Requirement
Within the data that follows, set down exactly the lines from the one containing "rewrite (bind_run _ _ _ _ _ Hrun). fold child st1." through the one containing "by rewrite Hlog.", both ends included.

BEGIN

Lemma rebuilt_branch old ch :
  (∀ n, old = Some n → node_in_ladder n) → (rebuilt old ch).2 ≠ BrFallback.
Proof.
  intros Hl. destruct old as [[?|? v]|]; try done.
  specialize (Hl _ eq_refl). simpl in Hl. destruct v; try done.
  destruct Hl as [?|[?|[?|?]]]; done.
Qed.

Global Arguments rebuilt : simpl never.

(** ** PutHelper *)

Lemma resolve_valid st node :
  valid_handle (nodes st) node →
  ∀ l, node = Some l → is_Some (nodes st !! l).
Proof. intros Hv l Hl. apply lookup_lt_is_Some_2. by apply Hv. Qed.

Lemma resolve_app st st' node :
  valid_handle (nodes st) node → nodes st `prefix_of` nodes st' →
  resolve st' node = resolve st node.
Proof.
  intros Hv [ext Hext]. destruct node as [l|]; [|done]. simpl.
  destruct (resolve_valid _ _ Hv l eq_refl) as [n Hn].
  rewrite Hn, Hext. by apply lookup_app_l_Some.
Qed.

Lemma children_of_valid st node c :
  wf_nodes (nodes st) → valid_handle (nodes st) node →
  valid_handle (nodes st) (children_of (resolve st node) !! c).
Proof.
  intros Hwf Hv. destruct node as [l|]; [|done]. simpl.
  destruct (nodes st !! l) as [n|] eqn:Hn; [|done]. simpl.
  by eapply valid_handle_child.
Qed.

Lemma PutHelper_empty node v st :
  valid_handle (nodes st) node →
  PutHelper node "" v st =
  Some (length (nodes st),
        mkStore (nodes st ++ [TrieNodeWithValue (children_of (resolve st node)) v])
                (rebuilds st)).
Proof.
  intros Hv. destruct node as [l|]; [|done].
  destruct (resolve_valid _ _ Hv l eq_refl) as [n Hn]. simpl.
  rewrite (bind_run _ _ _ _ _ (deref_run _ _ _ Hn)). by rewrite Hn.
Qed.

Lemma PutHelper_step node c k v st :
  valid_handle (nodes st) node →
  PutHelper node (String c k) v st =
  (child <- PutHelper (children_of (resolve st node) !! c) k v ;;
   CreateNodeWithNewChildren node
     (<[c := child]> (children_of (resolve st node)))) st.
Proof.
  intros Hv. destruct node as [l|]; simpl.
  - destruct (resolve_valid _ _ Hv l eq_refl) as [n Hn].
    rewrite Hn. simpl. unfold bind at 1 2.
    rewrite (deref_run _ _ _ Hn). unfold ret.
    destruct (children_ n !! c); done.
  - unfold bind at 1. unfold ret. by rewrite lookup_empty.
Qed.

Global Arguments PutHelper : simpl never.

(** [PutHelper] never faults on a well-formed store. It appends exactly
    one node per key byte plus one, returns the handle of the last of them,
    and the extended store is well formed. *)
Lemma PutHelper_alloc key : ∀ node v st,
  wf_nodes (nodes st) → valid_handle (nodes st) node →
  ∃ fresh log,
    PutHelper node key v st =
      Some (length (nodes st) + String.length key,
            mkStore (nodes st ++ fresh) (log ++ rebuilds st)) ∧
    length fresh = S (String.length key) ∧
    length log = String.length key ∧
    wf_nodes (nodes st ++ fresh).
Proof.
  induction key as [|c k IH]; intros node v st Hwf Hv.
  - exists [TrieNodeWithValue (children_of (resolve st node)) v], [].
    rewrite PutHelper_empty by done. simpl.
    split_and!; try done.
    + by rewrite Nat.add_0_r.
    + apply wf_nodes_snoc; [done|]. intros c l' Hc.
      by eapply (children_of_valid st node c Hwf Hv).
  - set (ch := children_of (resolve st node)).
    destruct (IH (ch !! c) v st Hwf) as (fresh & log & Hrun & Hlen & Hlog & Hwf1).
    { by apply children_of_valid. }
    set (st1 := mkStore (nodes st ++ fresh) (log ++ rebuilds st)) in *.
    set (child := length (nodes st) + String.length k) in *.
    assert (Hv1 : valid_handle (nodes st1) node) by by apply valid_handle_app.
    pose proof (Create_spec node (<[c:=child]> ch) st1 (resolve_valid _ _ Hv1))
      as Hcr.
    set (nb := rebuilt (resolve st1 node) (<[c:=child]> ch)) in *.
    exists (fresh ++ [nb.1]), (nb.2 :: log).
    rewrite PutHelper_step by done. fold ch.
    rewrite (bind_run _ _ _ _ _ Hrun). fold child st1. rewrite Hcr.
    simpl. rewrite !length_app, Hlen. simpl.
    split_and!; try done.
    + by rewrite <- (assoc_L (++)).
    + lia.
    + by rewrite Hlog.
    + rewrite (assoc_L (++)). apply wf_nodes_snoc; [done|].
      intros c' l'. unfold nb. rewrite rebuilt_children.
      rewrite length_app, Hlen.
      destruct (decide (c = c')) as [->|Hne].
      * rewrite lookup_insert_eq. intros [= <-]. unfold child. lia.
      * rewrite lookup_insert_ne by done. intros Hc.
        pose proof (children_of_valid st node c' Hwf Hv _ Hc). lia.
Qed.

(** One step of [PutHelper] on a non-empty key, with the store [st1] left
    by the recursive call made explicit. *)
Lemma PutHelper_cons_inv node c k v st :
  wf_nodes (nodes st) → valid_handle (nodes st) node →
  let ch := children_of (resolve st node) in
  let child := length (nodes st) + String.length k in
  ∃ st1,
    PutHelper (ch !! c) k v st = Some (child, st1) ∧
    nodes st `prefix_of` nodes st1 ∧
    length (nodes st1) = length (nodes st) + S (String.length k) ∧
    wf_nodes (nodes st1) ∧
    PutHelper node (String c k) v st =
      Some (length (nodes st1),
            mkStore
              (nodes st1 ++ [(rebuilt (resolve st node) (<[c:=child]> ch)).1])
              ((rebuilt (resolve st node) (<[c:=child]> ch)).2
                 :: rebuilds st1)).
Proof.
  intros Hwf Hv ch child.
  destruct (PutHelper_alloc k (ch !! c) v st Hwf) as (fresh & log & Hrun & Hlen & _ & Hwf1).
  { by apply children_of_valid. }
  set (st1 := mkStore (nodes st ++ fresh) (log ++ rebuilds st)) in *.
  assert (Hpre : nodes st `prefix_of` nodes st1) by by exists fresh.
  exists st1. split_and!; try done.
  - simpl. rewrite length_app. lia.
  - rewrite PutHelper_step by done. fold ch.
    rewrite (bind_run _ _ _ _ _ Hrun). fold child.
    rewrite Create_spec.
    + by rewrite (resolve_app st st1).
    + apply resolve_valid. by apply valid_handle_app.
Qed.

Lemma lookup_snoc_length (h : list TrieNode) n : (h ++ [n]) !! length h = Some n.
Proof. by rewrite list_lookup_middle. Qed.

Lemma prefix_snoc (h : list TrieNode) n : h `prefix_of` h ++ [n].
Proof. by exists [n]. Qed.

(** Reading the key just written: the new payload under its own type, and
    nothing under any other type. *)
Lemma PutHelper_hit T key : ∀ node v st l st',
  wf_nodes (nodes st) → valid_handle (nodes st) node →
  PutHelper node key v st = Some (l, st') →
  Get T key (Some l) st' =
  Some (if decide (type_of v = T) then Some v else None, st').
Proof.
  induction key as [|c k IH]; intros node v st l st' Hwf Hv Hrun.
  - rewrite PutHelper_empty in Hrun by done. simplify_eq.
    rewrite Get_empty. simpl. by rewrite lookup_snoc_length.
  - destruct (PutHelper_cons_inv node c k v st Hwf Hv)
      as (st1 & Hrec & Hpre & Hlen & Hwf1 & Hrun').
    rewrite Hrun' in Hrun. simplify_eq.
    rewrite Get_cons. simpl. rewrite lookup_snoc_length.
    rewrite rebuilt_children, lookup_insert_eq.
    pose proof (IH _ _ _ _ _ Hwf (children_of_valid st node c Hwf Hv) Hrec)
      as Hget.
    destruct (Get_frame T k (Some (length (nodes st) + String.length k)) st1 Hwf1)
      as (r & Hr & Hfr).
    { apply valid_handle_Some. lia. }
    rewrite Hr in Hget. simplify_eq. apply Hfr. simpl. apply prefix_snoc.
Qed.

END

Solution to this problem
    rewrite (bind_run _ _ _ _ _ Hrun). fold child st1. rewrite Hcr.
    simpl. rewrite !length_app, Hlen. simpl.
    split_and!; try done.
    + by rewrite <- (assoc_L (++)).
    + lia.
    + by rewrite Hlog.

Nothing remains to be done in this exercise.